Opinion: ‘Retail is not economic development’


The word on the street is that the county commissioners and the City Council are going to be asked to endorse an in incentive package for a retail development group. On this site Tom Hannon has even said there is a fire station in the deal.

Here is some advice from Greg LeRoy in his book “The Great American Jobs Scam Corporate Tax Dodging and the Myth of Job Creation.” This comes from the chapter titled “The Hidden Taxpayer Costs of Subsidizing Big-Box Retail.” We should ask all our elected officials to make a statement on where they stand on incentives. How about it, county commissioners, school board members, and City Council folks and those running for office? Who has the guts to respond to what LeRoy has to say:

“America is awash in excess retail space. The National Trust for Historic Preservation estimates we have 38 square fee of store space for every man, woman, and child. Measures vary, but other industrialized nations report between 1.5 and 8 square fee per capita. We are way out of whack with comparable economies – and with our own history. In 1960, we had about four square feet per capita, and by 1977, still only about eight.

“Despite the fact that retail is a truly lousy economic development investment, a lot of this excess retail space has been getting subsidized. The big dogs driving this trend are the ‘category killer,’ ‘power center’ players like Wal-Mart, Home Depot and Target. Of course, Wal-Mart is the alpha dog of department stores, since it is five times bigger than #2 Target. It’s also apparently the alpha hog at the public trough, as I’ll explain – benefiting from more than $1 billion in bricks-and-mortar subsidies for its stores and warehouses.

“Retail rarely deserves to be subsidized, because it packs such a lousy bang for the buck compared to manufacturing or almost any other activity. To measure the ripple effects of a new business, you look ‘up-stream’ to see how many supplier jobs the region would gain, and then you look ‘downstream’ to see how many jobs would be created by the buying power of the people who work at the business. The upstream of a big-box store does not create many jobs for the local economy (think of all those goods made in China), and the downstream ripple effects are terrible because retail jobs are overwhelmingly part-time and poverty-wage, with no healthcare. That means most retail workers have very small disposable incomes: after paying for bare necessities, they have nothing left with which to stimulate the local economy.
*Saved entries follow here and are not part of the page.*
(** Both scripts drop the column [__ID_piton__] by name; on a table
    without it they stop with [KeyError] before any cleaning, the
    rule-list script after its class domain has been found. *)
Theorem missing_id_column_raises (train : DataFrame) (class_attr : string)
  (Hattr : Lib.get_class_attr train = ret class_attr)
  (Hnoid : existsb (String.eqb "__ID_piton__") (names train) = false) :
  (forall float64 (format_float : float64 -> string) booleanize fit fuel classifier th,
      Sklearn.main float64 format_float booleanize fit fuel classifier train th =
      ([], Raise (KeyError "__ID_piton__"))) /\
  (forall cd, Wittgenstein.class_domain train class_attr = ret cd ->
   forall learn classifier th,
      Wittgenstein.main learn classifier train th = ([], Raise (KeyError "__ID_piton__"))).
Proof.
  split.
  - intros. unfold Sklearn.main. rewrite Hattr, bind_ret.
    unfold Sklearn.run. cbn [drop_columns]. rewrite Hnoid. reflexivity.
  - intros cd Hcd learn classifier th.
    unfold Wittgenstein.main. rewrite Hattr, bind_ret.
    unfold Wittgenstein.run. rewrite Hcd, bind_ret.
    cbn [drop_columns]. rewrite Hnoid. reflexivity.
Qed.

Lemma missing_id_column_raises_witness :
  Sklearn.main string (fun x => x) (fun df => ret (df, [])) (fun _ _ => ret iris_tree)
               recursion_limit "CART" no_id_table (1 # 10) =
    ([], Raise (KeyError "__ID_piton__")) /\
  Wittgenstein.main (fun _ _ _ _ _ _ => ret ([], [])) "IREP" no_id_table (1 # 10) =
    ([], Raise (KeyError "__ID_piton__")).
Proof.
  destruct (missing_id_column_raises no_id_table "outcome" eq_refl eq_refl) as [H1 H2].
  split; [apply H1|].
  apply (H2 [Some (Str "NO_paid"); Some (Str "paid")]). reflexivity.
Defined.

(** ** Which rows and columns conditioning keeps *)

Lemma filter_by_nil {A} (mask : list bool) : filter_by mask (@nil A) = [].
Proof. destruct mask; reflexivity. Qed.

Lemma filter_by_twice {A} (m b : list bool) : forall (l : list A),
  filter_by (filter_by m b) (filter_by m l) = filter_by (and_mask m b) l.
Proof.
  revert b. induction m as [|x m IH]; intros b l; [reflexivity|].
  destruct b as [|y b]; [cbn [filter_by and_mask]; rewrite ?filter_by_nil; reflexivity|].
  destruct l as [|z l]; [rewrite !filter_by_nil; reflexivity|].
  destruct x; cbn [filter_by and_mask andb].
  - destruct y; [f_equal|]; apply IH.
  - apply IH.
Qed.

Lemma filter_by_map {A B} (g : A -> B) (m : list bool) : forall (l : list A),
  filter_by m (map g l) = map g (filter_by m l).
Proof.
  induction m as [|x m IH]; intros [|z l]; try reflexivity.
  cbn [map filter_by]. destruct x; cbn [map]; rewrite IH; reflexivity.
Qed.

Lemma and_mask_assoc (a b c : list bool) :
  and_mask (and_mask a b) c = and_mask a (and_mask b c).
Proof.
  revert b c. induction a as [|x a IH]; intros [|y b] [|z c]; try reflexivity.
  cbn [and_mask]. rewrite IH, andb_assoc. reflexivity.
Qed.

Lemma and_mask_true_l (n : nat) : forall (m : list bool),
  (List.length m <= n)%nat -> and_mask (repeat true n) m = m.
Proof.
  induction n as [|n IH]; intros [|x m] H; try reflexivity; cbn [List.length] in H; [lia|].
  cbn [repeat and_mask andb]. rewrite IH by lia. reflexivity.
Qed.

Lemma and_mask_length_r (a b : list bool) : (List.length (and_mask a b) <= List.length b)%nat.
Proof.
  revert b. induction a as [|x a IH]; intros [|y b]; cbn [and_mask List.length]; try lia.
  specialize (IH b). lia.
Qed.

Lemma rows_mask_length dt cols n : (List.length (rows_mask dt cols n) <= n)%nat.
Proof.
  induction cols as [|c cols IH]; cbn [rows_mask].
  - rewrite repeat_length. lia.
  - destruct (String.eqb (dtype c) dt); [|exact IH].
    pose proof (and_mask_length_r (map notna (cells c)) (rows_mask dt cols n)). lia.
Qed.

Lemma filter_by_all {A} (n : nat) : forall (l : list A),
  (List.length l <= n)%nat -> filter_by (repeat true n) l = l.
Proof.
  induction n as [|n IH]; intros [|z l] H; try reflexivity; cbn [List.length] in H; [lia|].
  cbn [repeat filter_by]. rewrite IH by lia. reflexivity.
Qed.

Lemma keep_rows_twice (m b : list bool) (df : DataFrame) :
  keep_rows (filter_by m b) (keep_rows m df) = keep_rows (and_mask m b) df.
Proof.
  unfold keep_rows. cbn [index columns]. rewrite filter_by_twice. f_equal.
  rewrite map_map. apply map_ext. intro c. cbn [name dtype cells].
  rewrite filter_by_twice. reflexivity.
Qed.

Lemma keep_rows_all (df : DataFrame) :
  well_formed df -> keep_rows (repeat true (List.length (index df))) df = df.
Proof.
  intro Hwf. destruct df as [idx cols]. unfold keep_rows, well_formed in *.
  cbn [index columns] in *. rewrite filter_by_all by lia. f_equal.
  rewrite <- (map_id cols) at 2. apply map_ext_in. intros c Hc.
  rewrite Forall_forall in Hwf. specialize (Hwf c Hc).
  rewrite filter_by_all by lia. destruct c; reflexivity.
Qed.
“In short, retail is not economic development; it’s what happens when people have disposable income. … You and I do not have more money in our pockets because we have more places to shop. Building new retail space just moves sales and lousy jobs around. It doesn’t grow the economy.”

In another place in the book, LeRoy writes: “There’s a direct collision between companies avoiding their property taxes and children having good schools.”